Many of us have witnessed the passing overhead of the International Space Station (ISS), seen as a small point of light silently gliding over Wales in the night sky. 

For us on Earth, we may catch a few passes of an evening as the station orbits the Earth once every 92 minutes at a speed of 17,500 mph, but for the astronauts onboard the ISS, 16 sunrises and sunsets respectively are witnessed by the crew each day. 

However, NASA is about to call time on the ISS, retiring the station from service in 2031.

Details released at the start of February 2022 layout the final decade for the remaining usage of the station, before it goes to its grave in the so-called "spacecraft cemetery" crashing into an uninhabited area of the South Pacific Ocean near to Point Nemo, situated between New Zealand at the coast of Chile. 
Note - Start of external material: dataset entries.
(** The [@param] line of one param in the JSDoc block. *)
Definition jsdoc_param (param : Param) : string :=
  let desc :=
    if Py.nonempty (param_description param)
    then " " +:+ param_description param else EmptyString in
  let default :=
    match param_default param with
    | Some d => if Py.nonempty d then " (default: " +:+ d +:+ ")" else EmptyString
    | None => EmptyString
    end in
  "   * @param " +:+ param_name param +:+ " -" +:+ desc +:+ default.

(** The signature line of [_tool_declaration]. *)
Definition signature_line (tool : Tool) : string :=
  let params_str := Py.join ", " (map _param_to_ts (tool_params tool)) in
  let return_type :=
    if Py.nonempty (tool_returns tool) then tool_returns tool else "any" in
  "  " +:+ tool_name tool +:+ "(" +:+ params_str +:+ "): Promise<"
    +:+ return_type +:+ ">;".

(** [_tool_declaration]. *)
Definition _tool_declaration (tool : Tool) : string :=
  let lines :=
    ["  /**"]
    ++ (if Py.nonempty (tool_description tool)
        then map (fun desc_line => "   * " +:+ desc_line)
                 (Py.splitlines (tool_description tool))
        else [])
    ++ match tool_params tool with
       | [] => []
       | _ :: _ =>
           (if Py.nonempty (tool_description tool) then ["   *"] else [])
           ++ map jsdoc_param (tool_params tool)
       end
    ++ ["   */"]
    ++ [signature_line tool] in
  Py.join Py.nl lines.

(** [generate_typescript]. *)
Definition generate_typescript (manifest : Manifest) : string :=
  match manifest_tools manifest with
  | [] => "declare const global: {};" +:+ Py.nl
  | _ :: _ =>
      let tool_decls := map _tool_declaration (manifest_tools manifest) in
      let inner := Py.join (Py.nl +:+ Py.nl) tool_decls in
      "declare const global: {" +:+ Py.nl +:+ inner +:+ Py.nl +:+ "};" +:+ Py.nl
  end.

(* ===================================================================== *)
(** * [site.py]: validation *)
(* ===================================================================== *)

(** The state of [validate]: the manifest it was given, the warnings
    appended so far and the set of tool names seen. *)
Record ValidateState := mkValidateState {
  vs_manifest : Manifest;
  vs_warnings : list string;
  vs_seen_names : gset string
}.

Definition warn (w : string) (vs : ValidateState) : ValidateState :=
  mkValidateState (vs_manifest vs) (vs_warnings vs ++ [w]) (vs_seen_names vs).

Definition see (name : string) (vs : ValidateState) : ValidateState :=
  mkValidateState (vs_manifest vs) (vs_warnings vs) ({[name]} ∪ vs_seen_names vs).

Definition params_empty (tool : Tool) : bool :=
  match tool_params tool with [] => true | _ :: _ => false end.

(** The body of the loop of [validate] over the tools. *)
Definition validate_tool (vs : ValidateState) (tool : Tool) : ValidateState :=
  let vs :=
    if negb (Py.nonempty (tool_name tool)) then warn "A tool has no name." vs
    else if bool_decide (tool_name tool ∈ vs_seen_names vs)
    then warn ("Duplicate tool name: '" +:+ tool_name tool +:+ "'.") vs
    else see (tool_name tool) vs in
  let vs :=
    if negb (Py.nonempty (tool_description tool))
    then warn ("Tool '" +:+ tool_name tool +:+ "' has no description.") vs
    else vs in
  if params_empty tool && negb (Py.nonempty (tool_sample_code tool))
  then warn ("Tool '" +:+ tool_name tool +:+ "' has no params and no sample_code.") vs
  else vs.

(** [validate], with the state it ends in. *)
Definition validate_run (manifest : Manifest) : ValidateState :=
  let vs := mkValidateState manifest [] ∅ in
  let vs :=
    if negb (Py.nonempty (manifest_name manifest))
    then warn "Manifest has no name." vs else vs in
  let vs :=
    match manifest_tools manifest with
    | [] => warn "Manifest has no tools." vs
    | _ :: _ => vs
    end in
  fold_left validate_tool (manifest_tools manifest) vs.

(** [validate]. *)
Definition validate (manifest : Manifest) : list string :=
  vs_warnings (validate_run manifest).

(** [validate_markdown]. *)
Definition validate_markdown (markdown : string) : result (list string) :=
  let* manifest := parse markdown in
  Ok (validate manifest).

(* ===================================================================== *)
(** * [client.py]: the tool lookups of [AgentClient] *)
(* ===================================================================== *)

(** The client's state besides its HTTP connection: the loaded manifest. *)
Record AgentClient := mkAgentClient {
  _manifest : option Manifest
}.

(** [AgentClient.__init__]. *)
Definition new_client : AgentClient := mkAgentClient None.

(** [AgentClient.load_manifest]. *)
Definition load_manifest (self : AgentClient) (manifest : Manifest) : AgentClient :=
  mkAgentClient (Some manifest).

Definition no_manifest_loaded : exn :=
  RuntimeError "No manifest loaded. Call detect() or load() first.".

(** [AgentClient.list_tools]. *)
Definition list_tools (self : AgentClient) : result (list string) :=
  match _manifest self with
  | None => Raise no_manifest_loaded
  | Some manifest => Ok (tool_names manifest)
  end.

(** [AgentClient.get_tool]. The [KeyError] carries the two values its
    message is formatted from: the name asked for and the tool names. *)
Definition get_tool (self : AgentClient) (name : string) : result Tool :=
  match _manifest self with
  | None => Raise no_manifest_loaded
  | Some manifest =>
      match Manifest_get_tool manifest name with
      | None => Raise (KeyError name (tool_names manifest))
      | Some tool => Ok tool
      end
  end.

(** [AgentClient.typescript]. *)
Definition typescript (self : AgentClient) : result string :=
  match _manifest self with
  | None => Raise no_manifest_loaded
  | Some manifest => Ok (generate_typescript manifest)
  end.

(** The failure of a fetch is the [HTTPStatusError] that
    [raise_for_status] raises in [discovery.py]. *)
Definition is_fetch_error (e : exn) : bool :=
  match e with HTTPStatusError _ => true | _ => false end.

(* ===================================================================== *)
(** * Facts about strings *)
(* ===================================================================== *)

Module StrFacts.

Lemma app_nil_r (s : string) : s +:+ EmptyString = s.
Proof. induction s as [|c s IH]; simpl; congruence. Qed.

Lemma app_assoc (a b c : string) : (a +:+ b) +:+ c = a +:+ (b +:+ c).
Proof. induction a as [|x a IH]; simpl; congruence. Qed.

Lemma length_app (a b : string) :
  String.length (a +:+ b) = String.length a + String.length b.
Proof. induction a as [|x a IH]; simpl; congruence. Qed.

Lemma prefix_nil (s : string) : String.prefix EmptyString s = true.
Proof. destruct s; reflexivity. Qed.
The National Wales: Wales as seen from the International Space Station. Source: NASAWales as seen from the International Space Station. Source: NASA

Point Nemo has the official tag of "the oceanic pole of inaccessibility" for being surrounded by 1,000 miles of ocean in every direction.  Interestingly, the astronauts onboard the ISS are around 258 miles from the Earth at any given point. 

Since the inhabited area closet to Nemo is more than 1,000 distant, then the astronauts are far closer even in space to Point Nemo than humankind living on land.
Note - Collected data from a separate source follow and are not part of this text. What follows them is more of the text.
(** * LM Studio provider of Timesketch: a shallow embedding

    Source: [timesketch/lib/llms/providers/lmstudio.py].

    The provider is a thin HTTP wrapper: its constructor reads three keys of a
    configuration [dict], and [generate] builds one request, posts it, checks
    the status of the response and hands back the body, as text or as decoded
    JSON.  Python objects are modelled as records, [dict]s as [gmap]s, and the
    effects of [generate] (the request put on the wire, the log record, the
    exception raised) by a state-and-exception monad over an explicit world. *)

From Stdlib Require Import ZArith String Ascii List.
From stdpp Require Import base option strings gmap list.

#[local] Set Warnings "-register-all".
Local Open Scope string_scope.
Local Open Scope list_scope.
Local Open Scope Z_scope.

(** ** Python values *)

(** The values the provider handles in its configuration and in its payload:
    [None] and [str] (the docstring of [__init__] lists string keys, and
    [dict.get] yields [None] for a key that is not there). *)
Inductive value : Type :=
| VNone
| VStr (s : string).

(** Python truthiness, as [if x:] and [if not x:] test it. *)
Definition truthy (v : value) : bool :=
  match v with
  | VNone => false
  | VStr EmptyString => false
  | VStr (String _ _) => true
  end.

(** [d.get(k)]: the value under [k], [None] when [k] is not a key. *)
Definition dict_get (d : gmap string value) (k : string) : value :=
  default VNone (d !! k).

(** JSON documents, as [json.loads] produces them. *)
Inductive json : Type :=
| JNull
| JBool (b : bool)
| JNum (n : Z)
| JStr (s : string)
| JArr (l : list json)
| JObj (o : list (string * json)).

(** ** HTTP messages (the [requests] library) *)

Inductive http_method : Type := GET | POST | PUT | PATCH | DELETE.
Definition playerSelector := "#player".
Definition artistSelector := "#player-artist".
Definition trackSelector := "#currently-playing-title".
Definition albumSelector := ".player-album".

(** The page, as the connector's selectors see it: the text found under a
    selector, if any element matches. *)
Record Page := { textOf : gmap string string }.

(** [Connector.getArtist()] and [Connector.getTrack()] of the base
    connector read the text under [artistSelector] and [trackSelector];
    [None] is [null]. *)
Definition getArtist (p : Page) : option string := textOf p !! artistSelector.
Definition getTrack (p : Page) : option string := textOf p !! trackSelector.

Definition adPlaceholder := "Subscribe to go ad-free".

(** [Connector.isScrobblingAllowed = () =>
      Connector.getArtist() !== 'Subscribe to go ad-free'] *)
Definition isScrobblingAllowed (p : Page) : bool :=
  match getArtist p with
  | Some a => negb (String.eqb a adPlaceholder)
  | None => true
  end.

(** The eligibility policy in the words of the specification: a denylist
    of substrings, looked for in the artist and in the title. *)
Fixpoint spec_contains (needle hay : string) : bool :=
  String.prefix needle hay ||
  match hay with
  | EmptyString => false
  | String _ rest => spec_contains needle rest
  end.

Definition spec_denylist : list string := [adPlaceholder].

Definition spec_fieldDenylisted (field : option string) : bool :=
  match field with
  | Some txt => existsb (fun d => spec_contains d txt) spec_denylist
  | None => false
  end.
In the words of Isaac Newton (or at least with reference to Newton's third law although that didn't specifically relate to gravity), what goes up, must come down, with a fiery farewell meeting the ISS in 2031. 
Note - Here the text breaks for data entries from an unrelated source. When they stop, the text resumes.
(** * CreditParser: the XML-to-record transformation layer

    A shallow embedding of [backend/services/xmlParserService.js]
    (text/number/date extraction, path resolver, schema sniffing) and of
    [backend/services/dataTransformerService.js] (root location and the four
    extractors), followed by the properties the specification states about
    them.

    Conventions of the embedding.
    - A JavaScript value is a [jsval]; an object keeps its properties in
      insertion order (an association list), because [Object.keys] and
      [Object.values] are order sensitive in the source.
    - A JavaScript number is an IEEE-754 binary64 value, [spec_float] with
      precision 53 and maximal exponent 1024, and arithmetic is the
      Standard Library's [SFadd] and friends.
    - A JavaScript string is a [string] whose characters stand for UTF-16
      code units below 256.
    - A function that can raise returns a [result]; code that reads the
      wall clock threads a [world]. Calls to the logger are left out. *)

From Stdlib Require Import ZArith List String Ascii Bool Lia.
From Stdlib Require Import Floats.SpecFloat.
From Stdlib Require Import DecimalString DecimalN.
Import ListNotations.

Local Open Scope string_scope.
Local Open Scope Z_scope.
Local Set Warnings "-register-all".

(** ** Strings *)

Module Str.

Definition code (c : ascii) : N := N_of_ascii c.

(** WhiteSpace and LineTerminator code units below 256. *)
Definition is_space (c : ascii) : bool :=
  let n := code c in
  ((9 <=? n) && (n <=? 13) || (n =? 32) || (n =? 160))%N.

Definition is_digit (c : ascii) : bool :=
  let n := code c in ((48 <=? n) && (n <=? 57))%N.

Definition digit_val (c : ascii) : Z := Z.of_N (code c) - 48.

Fixpoint trimStart (s : string) : string :=
  match s with
  | String c s' => if is_space c then trimStart s' else s
  | EmptyString => EmptyString
  end.

Fixpoint trimEnd (s : string) : string :=
  match s with
  | EmptyString => EmptyString
  | String c s' =>
      match trimEnd s' with
      | EmptyString => if is_space c then EmptyString else String c EmptyString
      | t => String c t
      end
  end.

(** [String.prototype.trim] *)
Definition trim (s : string) : string := trimEnd (trimStart s).

Definition lower_char (c : ascii) : ascii :=
  let n := code c in
  if ((65 <=? n) && (n <=? 90) ||
      (192 <=? n) && (n <=? 222) && negb (n =? 215))%N
  then ascii_of_N (n + 32) else c.

(** [String.prototype.toLowerCase] *)
Fixpoint toLowerCase (s : string) : string :=
  match s with
  | EmptyString => EmptyString
  | String c s' => String (lower_char c) (toLowerCase s')
  end.

(** [String.prototype.includes] *)
Fixpoint includes (s sub : string) : bool :=
  prefix sub s ||
  match s with
  | EmptyString => false
  | String _ s' => includes s' sub
  end.

(** [String.prototype.substring a b] for literal bounds [a <= b]. *)
Definition substring (a b : nat) (s : string) : string :=
  String.substring a (b - a) s.

Fixpoint split_on (sep : ascii) (cur : string) (s : string) : list string :=
  match s with
  | EmptyString => [cur]
  | String c s' =>
      if Ascii.eqb c sep then cur :: split_on sep EmptyString s'
      else split_on sep (cur ++ String c EmptyString) s'
  end.

(** [String.prototype.split] on a one-character separator. *)
Definition split (sep : ascii) (s : string) : list string :=
  split_on sep EmptyString s.

(** [Array.prototype.join] on an array of strings. *)
Fixpoint join (sep : string) (l : list string) : string :=
  match l with
  | [] => EmptyString
  | [x] => x
  | x :: rest => x ++ sep ++ join sep rest
  end.

Fixpoint filter (keep : ascii -> bool) (s : string) : string :=
  match s with
  | EmptyString => EmptyString
  | String c s' =>
      if keep c then String c (filter keep s') else filter keep s'
  end.

Fixpoint repeat (c : ascii) (n : nat) : string :=
  match n with
  | O => EmptyString
  | S n' => String c (repeat c n')
  end.

Definition isEmpty (s : string) : bool :=
  match s with EmptyString => true | _ => false end.

(** Decimal numeral of a natural number, ["0"] for zero. *)
Definition of_N (n : N) : string := NilZero.string_of_uint (N.to_uint n).

(** Value of a run of decimal digits read left to right. *)
Fixpoint digits_value (acc : Z) (s : string) : Z :=
  match s with
  | EmptyString => acc
  | String c s' => digits_value (10 * acc + digit_val c) s'
  end.

(** Longest prefix of digits, and the rest. *)
Fixpoint span_digits (s : string) : string * string :=
  match s with
  | String c s' =>
      if is_digit c then
        let (d, r) := span_digits s' in (String c d, r)
      else (EmptyString, s)
  | EmptyString => (EmptyString, EmptyString)
  end.

End Str.

(** ** Numbers: IEEE-754 binary64 *)

Module Num.

Definition number : Type := spec_float.

Definition prec : Z := 53.
Definition emax : Z := 1024.

Definition NaN : number := S754_nan.
Definition zero : number := S754_zero false.

(** The number nearest to an integer. *)
Definition of_Z (z : Z) : number := binary_normalize prec emax z 0 false.
Definition of_nat (n : nat) : number := of_Z (Z.of_nat n).
Definition one : number := of_Z 1.

(** The number nearest to [p / q], with the given sign; [p, q > 0]. *)
Definition of_ratio (neg : bool) (p q : Z) : number :=
  let '(m, e, l) := SFdiv_core_binary prec emax p 0 q 0 in
  binary_round_aux prec emax neg m e l.

(** The number nearest to [d * 10^t], with the given sign; [d >= 0]. *)
Definition of_decimal (neg : bool) (d : Z) (t : Z) : number :=
  if d =? 0 then S754_zero neg
  else if 0 <=? t then
    binary_normalize prec emax ((if neg then -1 else 1) * (d * 10 ^ t)) 0 neg
  else of_ratio neg d (10 ^ (- t)).

Definition add (x y : number) : number := SFadd prec emax x y.
(** Postfix [++] on a property that holds a number. *)
Definition incr (x : number) : number := add x one.

Definition isNaN (x : number) : bool :=
  match x with S754_nan => true | _ => false end.
(** [x > y] *)
Definition gtb (x y : number) : bool := SFltb y x.
(** [x === y] on numbers *)
Definition eqb (x y : number) : bool := SFeqb x y.
(** ToBoolean on a number *)
Definition truthy (x : number) : bool :=
  match x with S754_nan | S754_zero _ => false | _ => true end.
(** [x || 0] *)
Definition or_zero (x : number) : number := if truthy x then x else zero.

(** *** parseFloat

    [parseFloat] on a string over the alphabet that survives
    [replace(/[^0-9.-]/g, '')]: the longest prefix that is a
    StrDecimalLiteral, read as a decimal and rounded to nearest-even;
    [NaN] when no prefix is one. *)
Definition parseFloat (s : string) : number :=
  let '(neg, body) :=
    match s with
    | String "-"%char r => (true, r)
    | _ => (false, s)
    end in
  let '(ip, r1) := Str.span_digits body in
  let fp :=
    match r1 with
    | String "."%char r2 => fst (Str.span_digits r2)
    | _ => EmptyString
    end in
  if Str.isEmpty ip && Str.isEmpty fp then NaN
  else of_decimal neg (Str.digits_value 0 (ip ++ fp))
                  (- Z.of_nat (String.length fp)).

(** *** Number::toString, radix 10 *)

(** A positive finite number [m * 2^e] as a fraction. *)
Definition fraction_of (m : positive) (e : Z) : Z * Z :=
  if 0 <=? e then (Z.pos m * 2 ^ e, 1) else (Z.pos m, 2 ^ (- e)).

(** The decimal order [n0] of [p / q]: [10^(n0-1) <= p/q < 10^n0]. *)
Fixpoint order_up (fuel : nat) (p q : Z) (n : Z) : Z :=
  match fuel with
  | O => n
  | S f => if p <? q * 10 ^ n then n else order_up f p q (n + 1)
  end.
Fixpoint order_down (fuel : nat) (p q : Z) (n : Z) : Z :=
  match fuel with
  | O => n
  | S f => if q <=? p * 10 ^ (1 - n) then n else order_down f p q (n - 1)
  end.
Definition decimal_order (p q : Z) : Z :=
  if q <=? p then order_up 400 p q 1 else order_down 400 p q 0.

(** For [k] digits: the integers [s] next to [p/q / 10^(n0-k)] whose
    decimal [s * 10^(n0-k)] reads back as [x], the closer one first. *)
Definition candidates (x : number) (p q n0 k : Z) : option (Z * Z) :=
  let t := n0 - k in
  let a := if 0 <=? t then p else p * 10 ^ (- t) in
  let b := if 0 <=? t then q * 10 ^ t else q in
  let lo := a / b in
  let hi := lo + 1 in
  let ok s := match x, of_decimal false s t with
              | S754_finite _ m e, S754_finite _ m' e' =>
                  Pos.eqb m m' && (e =? e')
              | _, _ => false
              end in
  let dlo := a - lo * b in
  let dhi := hi * b - a in
  match ok lo, ok hi with
  | true, true =>
      if dlo <? dhi then Some (lo, t)
      else if dhi <? dlo then Some (hi, t)
      else Some (if Z.even lo then lo else hi, t)
  | true, false => Some (lo, t)
  | false, true => Some (hi, t)
  | false, false => None
  end.

Fixpoint shortest (fuel : nat) (x : number) (p q n0 k : Z) : Z * Z :=
  match fuel with
  | O => (0, 0)
  | S f =>
      match candidates x p q n0 k with
      | Some r => r
      | None => shortest f x p q n0 (k + 1)
      end
  end.

Fixpoint strip_zeros (fuel : nat) (s t : Z) : Z * Z :=
  match fuel with
  | O => (s, t)
  | S f => if (s mod 10 =? 0) && negb (s =? 0)
           then strip_zeros f (s / 10) (t + 1) else (s, t)
  end.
Until then, under a commitment from the Biden administration, the ISS will operate until 2030, extending the life of the space station from 2024 to the end of the decade. 

In an updated transition report delivered to Congress, NASA detailed the endgame for the ISS, which has been operating since 2000. According to Robyn Gatens, Director of the ISS at NASA Headquarters, "The ISS is entering its third and most productive decade as a groundbreaking scientific platform in microgravity"

As of April 2021 last year, 244 individuals from 19 countries had visited the ISS, it will be the end of an era for the largest humankind-made structure to have ever visited space.